_TASK TO COMPLETE_: What lines of the data below hold the string "rejectBroadPermissions"? Copy each one.

_RECORDS PROVIDED_:
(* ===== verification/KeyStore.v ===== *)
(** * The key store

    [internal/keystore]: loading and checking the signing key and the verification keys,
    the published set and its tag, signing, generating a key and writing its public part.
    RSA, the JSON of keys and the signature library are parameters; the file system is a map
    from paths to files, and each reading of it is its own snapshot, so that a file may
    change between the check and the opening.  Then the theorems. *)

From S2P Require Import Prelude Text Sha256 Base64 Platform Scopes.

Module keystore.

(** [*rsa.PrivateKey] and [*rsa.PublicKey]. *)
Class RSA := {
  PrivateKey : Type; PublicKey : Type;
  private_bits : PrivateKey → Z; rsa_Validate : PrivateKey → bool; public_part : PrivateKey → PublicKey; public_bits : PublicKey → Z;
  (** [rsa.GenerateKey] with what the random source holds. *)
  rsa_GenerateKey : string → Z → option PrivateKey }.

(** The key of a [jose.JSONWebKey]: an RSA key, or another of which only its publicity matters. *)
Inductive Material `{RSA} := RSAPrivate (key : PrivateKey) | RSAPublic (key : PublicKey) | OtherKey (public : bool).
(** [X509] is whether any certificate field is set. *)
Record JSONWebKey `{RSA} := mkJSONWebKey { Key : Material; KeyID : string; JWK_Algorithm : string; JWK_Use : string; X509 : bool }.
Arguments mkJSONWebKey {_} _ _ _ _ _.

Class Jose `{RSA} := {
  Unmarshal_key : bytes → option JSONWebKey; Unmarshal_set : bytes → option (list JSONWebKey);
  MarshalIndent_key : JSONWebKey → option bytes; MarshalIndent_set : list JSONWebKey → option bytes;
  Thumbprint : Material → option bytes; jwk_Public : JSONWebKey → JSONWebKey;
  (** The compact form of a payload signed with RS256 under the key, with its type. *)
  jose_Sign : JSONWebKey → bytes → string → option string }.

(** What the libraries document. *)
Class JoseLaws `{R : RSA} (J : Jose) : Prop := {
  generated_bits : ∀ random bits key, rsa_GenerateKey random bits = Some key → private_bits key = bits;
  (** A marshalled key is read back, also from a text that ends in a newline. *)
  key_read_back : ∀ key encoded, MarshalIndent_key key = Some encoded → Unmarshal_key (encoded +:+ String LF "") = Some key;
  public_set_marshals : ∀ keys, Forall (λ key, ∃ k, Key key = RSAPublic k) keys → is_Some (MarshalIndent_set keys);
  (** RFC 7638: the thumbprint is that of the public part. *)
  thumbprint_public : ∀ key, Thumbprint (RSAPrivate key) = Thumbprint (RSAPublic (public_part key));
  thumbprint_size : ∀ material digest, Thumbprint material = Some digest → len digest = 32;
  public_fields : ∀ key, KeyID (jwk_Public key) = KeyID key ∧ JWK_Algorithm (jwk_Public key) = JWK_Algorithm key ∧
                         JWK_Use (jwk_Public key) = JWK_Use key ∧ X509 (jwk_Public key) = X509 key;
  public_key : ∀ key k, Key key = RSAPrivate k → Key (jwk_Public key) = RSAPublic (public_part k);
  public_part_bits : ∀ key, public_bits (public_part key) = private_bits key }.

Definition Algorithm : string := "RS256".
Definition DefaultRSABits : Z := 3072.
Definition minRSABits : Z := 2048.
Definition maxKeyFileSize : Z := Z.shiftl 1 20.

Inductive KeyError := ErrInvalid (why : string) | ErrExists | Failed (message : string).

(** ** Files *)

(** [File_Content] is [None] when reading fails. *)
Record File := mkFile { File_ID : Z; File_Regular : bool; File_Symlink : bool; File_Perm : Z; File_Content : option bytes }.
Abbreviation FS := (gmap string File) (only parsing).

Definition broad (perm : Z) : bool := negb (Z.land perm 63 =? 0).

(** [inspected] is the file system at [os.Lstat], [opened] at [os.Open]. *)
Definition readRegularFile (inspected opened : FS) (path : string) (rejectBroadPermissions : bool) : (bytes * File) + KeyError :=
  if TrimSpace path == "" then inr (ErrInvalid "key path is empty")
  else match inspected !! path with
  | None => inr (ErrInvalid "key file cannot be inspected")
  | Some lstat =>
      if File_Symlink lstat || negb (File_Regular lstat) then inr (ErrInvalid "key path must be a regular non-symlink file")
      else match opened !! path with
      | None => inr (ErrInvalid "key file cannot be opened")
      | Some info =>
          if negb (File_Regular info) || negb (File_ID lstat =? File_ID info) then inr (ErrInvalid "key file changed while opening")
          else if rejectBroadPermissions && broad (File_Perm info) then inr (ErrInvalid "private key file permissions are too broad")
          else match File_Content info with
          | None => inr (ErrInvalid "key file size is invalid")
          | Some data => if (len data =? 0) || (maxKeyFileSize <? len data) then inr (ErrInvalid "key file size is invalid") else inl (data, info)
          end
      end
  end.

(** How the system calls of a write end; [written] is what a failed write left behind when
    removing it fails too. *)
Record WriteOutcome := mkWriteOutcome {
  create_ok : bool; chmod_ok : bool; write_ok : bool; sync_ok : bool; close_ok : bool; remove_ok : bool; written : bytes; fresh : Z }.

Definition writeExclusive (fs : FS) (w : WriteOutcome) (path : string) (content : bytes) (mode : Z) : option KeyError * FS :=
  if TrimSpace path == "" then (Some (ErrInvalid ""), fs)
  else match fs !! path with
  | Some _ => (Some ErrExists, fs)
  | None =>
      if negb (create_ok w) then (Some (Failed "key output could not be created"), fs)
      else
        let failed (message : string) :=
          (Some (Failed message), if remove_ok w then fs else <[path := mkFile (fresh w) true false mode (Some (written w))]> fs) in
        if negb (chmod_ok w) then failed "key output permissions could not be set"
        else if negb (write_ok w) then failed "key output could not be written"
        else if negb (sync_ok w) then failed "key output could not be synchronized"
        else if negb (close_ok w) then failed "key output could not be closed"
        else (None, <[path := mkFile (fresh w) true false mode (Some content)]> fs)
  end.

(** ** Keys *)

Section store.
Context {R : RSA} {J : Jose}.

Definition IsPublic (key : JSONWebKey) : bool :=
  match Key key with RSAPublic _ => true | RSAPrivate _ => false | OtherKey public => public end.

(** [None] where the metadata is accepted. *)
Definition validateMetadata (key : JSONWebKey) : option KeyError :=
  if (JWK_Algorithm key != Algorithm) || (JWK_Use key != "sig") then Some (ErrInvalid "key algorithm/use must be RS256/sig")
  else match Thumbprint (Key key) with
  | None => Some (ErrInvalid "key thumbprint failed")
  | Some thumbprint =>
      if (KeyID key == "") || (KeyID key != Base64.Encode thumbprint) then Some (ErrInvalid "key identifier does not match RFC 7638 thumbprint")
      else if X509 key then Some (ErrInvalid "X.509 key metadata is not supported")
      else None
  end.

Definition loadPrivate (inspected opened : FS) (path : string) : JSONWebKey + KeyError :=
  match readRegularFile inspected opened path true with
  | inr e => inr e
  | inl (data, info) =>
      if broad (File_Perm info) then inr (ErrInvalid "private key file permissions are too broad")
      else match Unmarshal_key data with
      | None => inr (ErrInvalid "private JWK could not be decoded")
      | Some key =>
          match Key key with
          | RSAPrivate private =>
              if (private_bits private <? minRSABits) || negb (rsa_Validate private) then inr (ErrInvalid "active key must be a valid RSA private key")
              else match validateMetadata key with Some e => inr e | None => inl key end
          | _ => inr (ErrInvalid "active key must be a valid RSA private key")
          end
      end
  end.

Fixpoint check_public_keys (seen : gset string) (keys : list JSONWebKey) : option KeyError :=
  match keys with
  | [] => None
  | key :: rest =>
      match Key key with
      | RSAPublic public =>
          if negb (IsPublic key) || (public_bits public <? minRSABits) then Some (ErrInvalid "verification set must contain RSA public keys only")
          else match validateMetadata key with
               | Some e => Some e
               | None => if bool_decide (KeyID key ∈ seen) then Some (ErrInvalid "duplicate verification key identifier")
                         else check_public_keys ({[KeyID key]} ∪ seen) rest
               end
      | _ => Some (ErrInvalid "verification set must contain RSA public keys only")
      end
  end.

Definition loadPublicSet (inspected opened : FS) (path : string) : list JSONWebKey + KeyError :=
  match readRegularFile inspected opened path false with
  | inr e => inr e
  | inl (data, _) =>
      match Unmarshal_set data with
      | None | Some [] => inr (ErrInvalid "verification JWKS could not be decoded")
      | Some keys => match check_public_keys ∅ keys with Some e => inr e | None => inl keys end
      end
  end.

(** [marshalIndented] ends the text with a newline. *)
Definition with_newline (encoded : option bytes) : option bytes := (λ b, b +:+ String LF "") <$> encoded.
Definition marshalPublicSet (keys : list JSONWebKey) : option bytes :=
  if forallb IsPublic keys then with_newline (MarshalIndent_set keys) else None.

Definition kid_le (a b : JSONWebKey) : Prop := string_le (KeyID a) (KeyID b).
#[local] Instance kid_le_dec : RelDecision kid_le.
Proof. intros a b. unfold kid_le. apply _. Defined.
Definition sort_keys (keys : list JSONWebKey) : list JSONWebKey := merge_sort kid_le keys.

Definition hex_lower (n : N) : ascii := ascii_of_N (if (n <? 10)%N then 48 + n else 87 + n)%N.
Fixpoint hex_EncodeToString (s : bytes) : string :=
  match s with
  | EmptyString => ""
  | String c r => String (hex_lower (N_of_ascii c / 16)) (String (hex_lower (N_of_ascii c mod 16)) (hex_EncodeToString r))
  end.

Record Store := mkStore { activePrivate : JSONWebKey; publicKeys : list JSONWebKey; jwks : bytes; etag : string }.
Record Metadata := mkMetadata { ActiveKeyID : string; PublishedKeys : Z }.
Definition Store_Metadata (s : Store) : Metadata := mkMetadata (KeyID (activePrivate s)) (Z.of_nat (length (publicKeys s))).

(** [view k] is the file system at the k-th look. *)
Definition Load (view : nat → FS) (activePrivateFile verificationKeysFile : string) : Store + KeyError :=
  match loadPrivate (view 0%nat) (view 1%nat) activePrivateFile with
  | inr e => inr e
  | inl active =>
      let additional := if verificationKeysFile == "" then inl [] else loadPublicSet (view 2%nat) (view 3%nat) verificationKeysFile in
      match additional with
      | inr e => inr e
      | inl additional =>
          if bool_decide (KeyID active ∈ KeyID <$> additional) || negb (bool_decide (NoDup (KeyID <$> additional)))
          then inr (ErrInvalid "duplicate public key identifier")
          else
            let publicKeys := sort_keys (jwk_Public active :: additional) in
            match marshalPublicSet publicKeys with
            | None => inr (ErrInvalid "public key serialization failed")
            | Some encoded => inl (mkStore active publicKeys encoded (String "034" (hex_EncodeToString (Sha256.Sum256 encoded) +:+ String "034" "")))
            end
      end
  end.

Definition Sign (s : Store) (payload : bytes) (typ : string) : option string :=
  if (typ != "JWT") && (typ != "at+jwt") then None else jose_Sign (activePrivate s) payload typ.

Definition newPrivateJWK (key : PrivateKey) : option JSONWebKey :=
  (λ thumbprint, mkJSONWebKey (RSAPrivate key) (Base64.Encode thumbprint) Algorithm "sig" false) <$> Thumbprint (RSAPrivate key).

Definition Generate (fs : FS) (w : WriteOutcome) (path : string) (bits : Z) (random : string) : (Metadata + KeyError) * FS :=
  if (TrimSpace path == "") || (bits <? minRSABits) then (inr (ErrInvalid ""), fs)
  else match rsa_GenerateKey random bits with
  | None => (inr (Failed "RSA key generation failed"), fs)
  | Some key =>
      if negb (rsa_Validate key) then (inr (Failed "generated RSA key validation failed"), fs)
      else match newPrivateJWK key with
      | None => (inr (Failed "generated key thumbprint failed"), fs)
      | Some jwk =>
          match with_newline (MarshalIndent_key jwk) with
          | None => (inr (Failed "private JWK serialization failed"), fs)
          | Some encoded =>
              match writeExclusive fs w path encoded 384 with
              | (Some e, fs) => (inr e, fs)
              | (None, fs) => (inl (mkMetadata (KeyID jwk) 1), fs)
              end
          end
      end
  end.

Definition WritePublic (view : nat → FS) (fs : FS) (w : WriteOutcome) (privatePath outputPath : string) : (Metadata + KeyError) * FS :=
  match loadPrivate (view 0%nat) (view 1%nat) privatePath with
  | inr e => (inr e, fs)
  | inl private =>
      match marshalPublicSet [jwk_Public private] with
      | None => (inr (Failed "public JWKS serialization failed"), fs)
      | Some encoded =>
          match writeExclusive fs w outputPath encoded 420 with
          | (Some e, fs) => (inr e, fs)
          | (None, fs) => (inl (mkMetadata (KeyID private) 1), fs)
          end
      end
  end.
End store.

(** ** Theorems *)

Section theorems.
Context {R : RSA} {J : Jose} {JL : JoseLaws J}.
---
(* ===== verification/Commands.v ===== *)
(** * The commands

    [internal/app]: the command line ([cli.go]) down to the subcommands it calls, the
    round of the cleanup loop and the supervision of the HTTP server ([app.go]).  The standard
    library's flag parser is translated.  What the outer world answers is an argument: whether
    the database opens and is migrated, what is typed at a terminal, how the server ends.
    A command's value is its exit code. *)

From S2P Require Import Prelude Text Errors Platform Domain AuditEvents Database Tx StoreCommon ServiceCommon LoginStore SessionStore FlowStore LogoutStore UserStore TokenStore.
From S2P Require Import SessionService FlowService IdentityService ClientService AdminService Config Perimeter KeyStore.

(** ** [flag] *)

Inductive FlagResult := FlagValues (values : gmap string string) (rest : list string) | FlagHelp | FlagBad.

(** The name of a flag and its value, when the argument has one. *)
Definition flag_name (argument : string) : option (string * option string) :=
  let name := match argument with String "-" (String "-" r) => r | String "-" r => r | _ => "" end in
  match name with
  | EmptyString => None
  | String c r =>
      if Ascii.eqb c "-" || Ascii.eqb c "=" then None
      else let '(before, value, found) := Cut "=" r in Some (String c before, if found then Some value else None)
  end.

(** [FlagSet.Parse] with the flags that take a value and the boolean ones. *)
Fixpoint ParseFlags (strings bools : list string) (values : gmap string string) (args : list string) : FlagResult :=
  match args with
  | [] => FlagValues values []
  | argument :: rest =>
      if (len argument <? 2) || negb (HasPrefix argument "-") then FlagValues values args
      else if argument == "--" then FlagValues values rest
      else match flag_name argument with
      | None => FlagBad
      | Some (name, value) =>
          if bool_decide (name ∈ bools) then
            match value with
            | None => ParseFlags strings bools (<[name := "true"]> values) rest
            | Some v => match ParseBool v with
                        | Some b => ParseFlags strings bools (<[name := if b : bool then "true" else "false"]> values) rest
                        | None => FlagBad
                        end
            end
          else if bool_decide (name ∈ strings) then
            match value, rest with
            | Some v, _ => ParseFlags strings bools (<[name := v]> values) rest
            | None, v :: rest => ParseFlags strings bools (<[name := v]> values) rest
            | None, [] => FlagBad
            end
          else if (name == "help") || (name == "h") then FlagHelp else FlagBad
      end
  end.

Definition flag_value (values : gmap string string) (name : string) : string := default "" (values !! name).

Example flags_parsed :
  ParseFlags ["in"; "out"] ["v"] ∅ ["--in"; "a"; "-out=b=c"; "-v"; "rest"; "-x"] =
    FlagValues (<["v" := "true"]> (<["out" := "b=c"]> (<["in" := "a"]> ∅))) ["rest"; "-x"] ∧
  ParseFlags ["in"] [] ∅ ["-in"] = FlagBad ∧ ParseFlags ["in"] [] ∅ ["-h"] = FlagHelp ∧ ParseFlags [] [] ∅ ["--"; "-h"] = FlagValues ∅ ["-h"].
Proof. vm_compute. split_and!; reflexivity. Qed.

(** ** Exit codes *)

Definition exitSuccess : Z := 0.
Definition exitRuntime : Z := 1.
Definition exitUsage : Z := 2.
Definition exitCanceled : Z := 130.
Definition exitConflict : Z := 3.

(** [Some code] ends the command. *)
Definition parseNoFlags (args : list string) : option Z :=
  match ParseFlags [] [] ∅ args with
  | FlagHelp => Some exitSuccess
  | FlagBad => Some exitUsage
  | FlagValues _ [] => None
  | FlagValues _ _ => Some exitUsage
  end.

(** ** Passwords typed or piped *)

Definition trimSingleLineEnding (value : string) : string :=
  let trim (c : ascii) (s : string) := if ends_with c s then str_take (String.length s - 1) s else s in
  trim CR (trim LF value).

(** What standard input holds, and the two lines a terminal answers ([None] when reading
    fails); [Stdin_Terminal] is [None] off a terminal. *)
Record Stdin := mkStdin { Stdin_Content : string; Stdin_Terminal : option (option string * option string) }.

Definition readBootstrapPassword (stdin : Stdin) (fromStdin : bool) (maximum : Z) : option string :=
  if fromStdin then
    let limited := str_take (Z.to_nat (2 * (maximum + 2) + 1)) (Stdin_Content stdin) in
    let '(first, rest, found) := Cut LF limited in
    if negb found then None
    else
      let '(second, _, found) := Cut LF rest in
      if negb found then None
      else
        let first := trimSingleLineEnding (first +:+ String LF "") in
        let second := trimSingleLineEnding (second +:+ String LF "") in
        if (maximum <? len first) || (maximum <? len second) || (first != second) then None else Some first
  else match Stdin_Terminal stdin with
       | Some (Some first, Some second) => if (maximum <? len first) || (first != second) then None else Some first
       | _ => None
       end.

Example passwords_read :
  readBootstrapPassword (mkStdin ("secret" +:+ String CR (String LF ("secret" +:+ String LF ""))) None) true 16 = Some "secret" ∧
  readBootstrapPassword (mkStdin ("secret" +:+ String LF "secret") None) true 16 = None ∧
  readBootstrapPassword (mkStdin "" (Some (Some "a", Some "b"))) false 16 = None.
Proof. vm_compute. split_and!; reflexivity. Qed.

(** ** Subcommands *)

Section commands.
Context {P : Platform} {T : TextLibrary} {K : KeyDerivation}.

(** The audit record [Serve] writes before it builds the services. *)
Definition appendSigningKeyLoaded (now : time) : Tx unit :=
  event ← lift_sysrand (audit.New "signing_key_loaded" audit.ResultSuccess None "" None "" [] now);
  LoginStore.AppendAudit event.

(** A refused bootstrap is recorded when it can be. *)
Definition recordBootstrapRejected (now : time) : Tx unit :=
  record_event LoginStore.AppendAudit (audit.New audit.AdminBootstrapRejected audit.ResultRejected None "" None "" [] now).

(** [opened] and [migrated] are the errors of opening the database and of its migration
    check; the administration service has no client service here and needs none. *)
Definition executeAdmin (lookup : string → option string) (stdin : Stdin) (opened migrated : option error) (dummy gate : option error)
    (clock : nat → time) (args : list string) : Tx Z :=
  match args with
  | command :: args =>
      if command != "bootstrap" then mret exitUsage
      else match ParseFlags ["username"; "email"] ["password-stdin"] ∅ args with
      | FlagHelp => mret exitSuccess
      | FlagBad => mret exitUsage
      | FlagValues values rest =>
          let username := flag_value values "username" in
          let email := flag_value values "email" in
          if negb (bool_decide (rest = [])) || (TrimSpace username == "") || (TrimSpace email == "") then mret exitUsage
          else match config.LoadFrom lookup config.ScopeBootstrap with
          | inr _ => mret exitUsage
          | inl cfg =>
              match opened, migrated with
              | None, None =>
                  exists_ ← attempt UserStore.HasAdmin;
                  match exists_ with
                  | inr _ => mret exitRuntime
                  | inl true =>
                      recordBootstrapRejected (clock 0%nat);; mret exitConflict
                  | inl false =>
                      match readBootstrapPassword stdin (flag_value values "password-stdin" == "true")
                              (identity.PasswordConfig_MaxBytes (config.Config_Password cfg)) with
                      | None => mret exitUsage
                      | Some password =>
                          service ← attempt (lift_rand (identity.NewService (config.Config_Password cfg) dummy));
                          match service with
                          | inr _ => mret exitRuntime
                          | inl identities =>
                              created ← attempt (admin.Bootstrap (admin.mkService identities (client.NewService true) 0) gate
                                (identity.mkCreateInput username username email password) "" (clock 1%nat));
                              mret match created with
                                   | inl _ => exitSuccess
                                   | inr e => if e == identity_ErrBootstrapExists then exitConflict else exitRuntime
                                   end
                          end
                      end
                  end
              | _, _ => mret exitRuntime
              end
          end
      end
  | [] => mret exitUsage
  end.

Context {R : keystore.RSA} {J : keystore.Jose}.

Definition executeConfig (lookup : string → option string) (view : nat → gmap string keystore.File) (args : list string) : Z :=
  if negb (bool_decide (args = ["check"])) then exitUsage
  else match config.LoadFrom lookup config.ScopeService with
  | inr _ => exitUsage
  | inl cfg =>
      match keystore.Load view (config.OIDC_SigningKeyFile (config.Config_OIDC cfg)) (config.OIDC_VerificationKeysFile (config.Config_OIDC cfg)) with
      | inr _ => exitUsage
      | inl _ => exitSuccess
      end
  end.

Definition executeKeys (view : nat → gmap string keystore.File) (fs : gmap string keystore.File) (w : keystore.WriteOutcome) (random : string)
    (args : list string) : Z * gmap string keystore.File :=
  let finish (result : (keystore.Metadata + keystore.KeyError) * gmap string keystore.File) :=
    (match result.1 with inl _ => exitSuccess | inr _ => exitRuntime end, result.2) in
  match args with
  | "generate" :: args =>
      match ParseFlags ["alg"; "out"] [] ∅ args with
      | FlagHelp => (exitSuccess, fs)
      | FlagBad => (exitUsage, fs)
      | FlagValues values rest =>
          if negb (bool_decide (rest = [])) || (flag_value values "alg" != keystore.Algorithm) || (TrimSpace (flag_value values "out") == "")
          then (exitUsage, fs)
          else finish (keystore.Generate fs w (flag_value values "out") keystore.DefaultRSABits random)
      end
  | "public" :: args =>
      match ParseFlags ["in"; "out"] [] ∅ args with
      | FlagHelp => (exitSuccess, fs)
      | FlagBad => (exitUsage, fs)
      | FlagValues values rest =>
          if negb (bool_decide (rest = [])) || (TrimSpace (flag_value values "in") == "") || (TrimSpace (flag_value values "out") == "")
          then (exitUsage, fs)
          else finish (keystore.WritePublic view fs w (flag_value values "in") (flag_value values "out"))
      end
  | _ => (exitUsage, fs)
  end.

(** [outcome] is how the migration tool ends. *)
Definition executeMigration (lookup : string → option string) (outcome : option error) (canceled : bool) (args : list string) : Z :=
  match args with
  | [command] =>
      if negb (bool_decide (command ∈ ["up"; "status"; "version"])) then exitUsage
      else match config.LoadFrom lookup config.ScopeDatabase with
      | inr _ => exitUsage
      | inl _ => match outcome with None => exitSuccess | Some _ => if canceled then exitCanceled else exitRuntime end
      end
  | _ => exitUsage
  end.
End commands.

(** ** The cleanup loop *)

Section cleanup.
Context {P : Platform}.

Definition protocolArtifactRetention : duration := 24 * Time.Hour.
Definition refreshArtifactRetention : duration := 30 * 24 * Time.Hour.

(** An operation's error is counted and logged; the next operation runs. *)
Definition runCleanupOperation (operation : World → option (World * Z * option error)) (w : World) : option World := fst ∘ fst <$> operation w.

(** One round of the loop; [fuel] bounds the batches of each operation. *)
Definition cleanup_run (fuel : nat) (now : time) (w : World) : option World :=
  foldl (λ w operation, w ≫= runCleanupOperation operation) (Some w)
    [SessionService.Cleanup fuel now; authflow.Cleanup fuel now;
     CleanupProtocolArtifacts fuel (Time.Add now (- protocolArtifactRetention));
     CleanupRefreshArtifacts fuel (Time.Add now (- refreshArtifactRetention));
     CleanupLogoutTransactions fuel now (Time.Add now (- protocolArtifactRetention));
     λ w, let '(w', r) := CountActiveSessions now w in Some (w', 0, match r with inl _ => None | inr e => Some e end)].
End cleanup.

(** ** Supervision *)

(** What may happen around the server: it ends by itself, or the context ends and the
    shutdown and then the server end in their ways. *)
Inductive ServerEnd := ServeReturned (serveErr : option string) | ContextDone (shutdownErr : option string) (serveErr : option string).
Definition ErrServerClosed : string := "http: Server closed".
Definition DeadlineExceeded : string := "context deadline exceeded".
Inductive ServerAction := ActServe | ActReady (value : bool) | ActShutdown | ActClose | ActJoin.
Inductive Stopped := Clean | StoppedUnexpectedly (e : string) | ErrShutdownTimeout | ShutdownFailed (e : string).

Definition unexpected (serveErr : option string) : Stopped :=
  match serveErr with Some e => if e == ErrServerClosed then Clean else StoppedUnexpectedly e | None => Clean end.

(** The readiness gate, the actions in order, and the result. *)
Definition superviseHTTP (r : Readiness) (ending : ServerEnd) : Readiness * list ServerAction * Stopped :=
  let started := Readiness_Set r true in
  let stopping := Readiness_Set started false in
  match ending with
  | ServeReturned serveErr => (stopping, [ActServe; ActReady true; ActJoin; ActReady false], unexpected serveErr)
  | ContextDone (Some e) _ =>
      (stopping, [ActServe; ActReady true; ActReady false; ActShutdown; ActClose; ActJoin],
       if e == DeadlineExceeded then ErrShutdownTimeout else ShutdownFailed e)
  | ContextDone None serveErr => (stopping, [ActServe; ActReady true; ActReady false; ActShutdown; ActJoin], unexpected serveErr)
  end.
---
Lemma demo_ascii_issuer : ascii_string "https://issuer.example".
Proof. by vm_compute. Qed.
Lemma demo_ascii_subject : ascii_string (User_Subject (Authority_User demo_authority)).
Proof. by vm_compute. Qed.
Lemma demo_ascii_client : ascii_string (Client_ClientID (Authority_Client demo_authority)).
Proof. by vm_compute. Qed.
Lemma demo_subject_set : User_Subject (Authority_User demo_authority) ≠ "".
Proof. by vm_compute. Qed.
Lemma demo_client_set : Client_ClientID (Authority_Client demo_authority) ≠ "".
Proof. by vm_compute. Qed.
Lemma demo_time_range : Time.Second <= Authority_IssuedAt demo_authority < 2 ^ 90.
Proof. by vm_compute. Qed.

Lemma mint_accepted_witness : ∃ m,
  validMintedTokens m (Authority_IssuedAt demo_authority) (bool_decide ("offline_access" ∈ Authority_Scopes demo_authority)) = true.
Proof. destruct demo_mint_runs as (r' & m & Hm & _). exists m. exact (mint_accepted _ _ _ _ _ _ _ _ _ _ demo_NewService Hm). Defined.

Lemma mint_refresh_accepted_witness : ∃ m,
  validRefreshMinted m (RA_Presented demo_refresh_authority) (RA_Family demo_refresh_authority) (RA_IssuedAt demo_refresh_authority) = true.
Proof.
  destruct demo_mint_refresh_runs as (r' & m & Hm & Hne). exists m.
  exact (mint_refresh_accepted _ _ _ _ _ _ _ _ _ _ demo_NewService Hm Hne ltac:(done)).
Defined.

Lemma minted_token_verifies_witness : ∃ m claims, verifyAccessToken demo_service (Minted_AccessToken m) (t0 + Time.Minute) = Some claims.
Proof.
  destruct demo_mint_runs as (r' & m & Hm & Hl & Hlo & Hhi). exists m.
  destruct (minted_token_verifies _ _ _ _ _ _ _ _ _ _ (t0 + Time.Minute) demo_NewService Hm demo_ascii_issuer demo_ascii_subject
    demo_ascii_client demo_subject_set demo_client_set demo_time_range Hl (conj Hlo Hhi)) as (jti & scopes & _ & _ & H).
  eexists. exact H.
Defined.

_TASK RESULT_:
Definition readRegularFile (inspected opened : FS) (path : string) (rejectBroadPermissions : bool) : (bytes * File) + KeyError :=
          else if rejectBroadPermissions && broad (File_Perm info) then inr (ErrInvalid "private key file permissions are too broad")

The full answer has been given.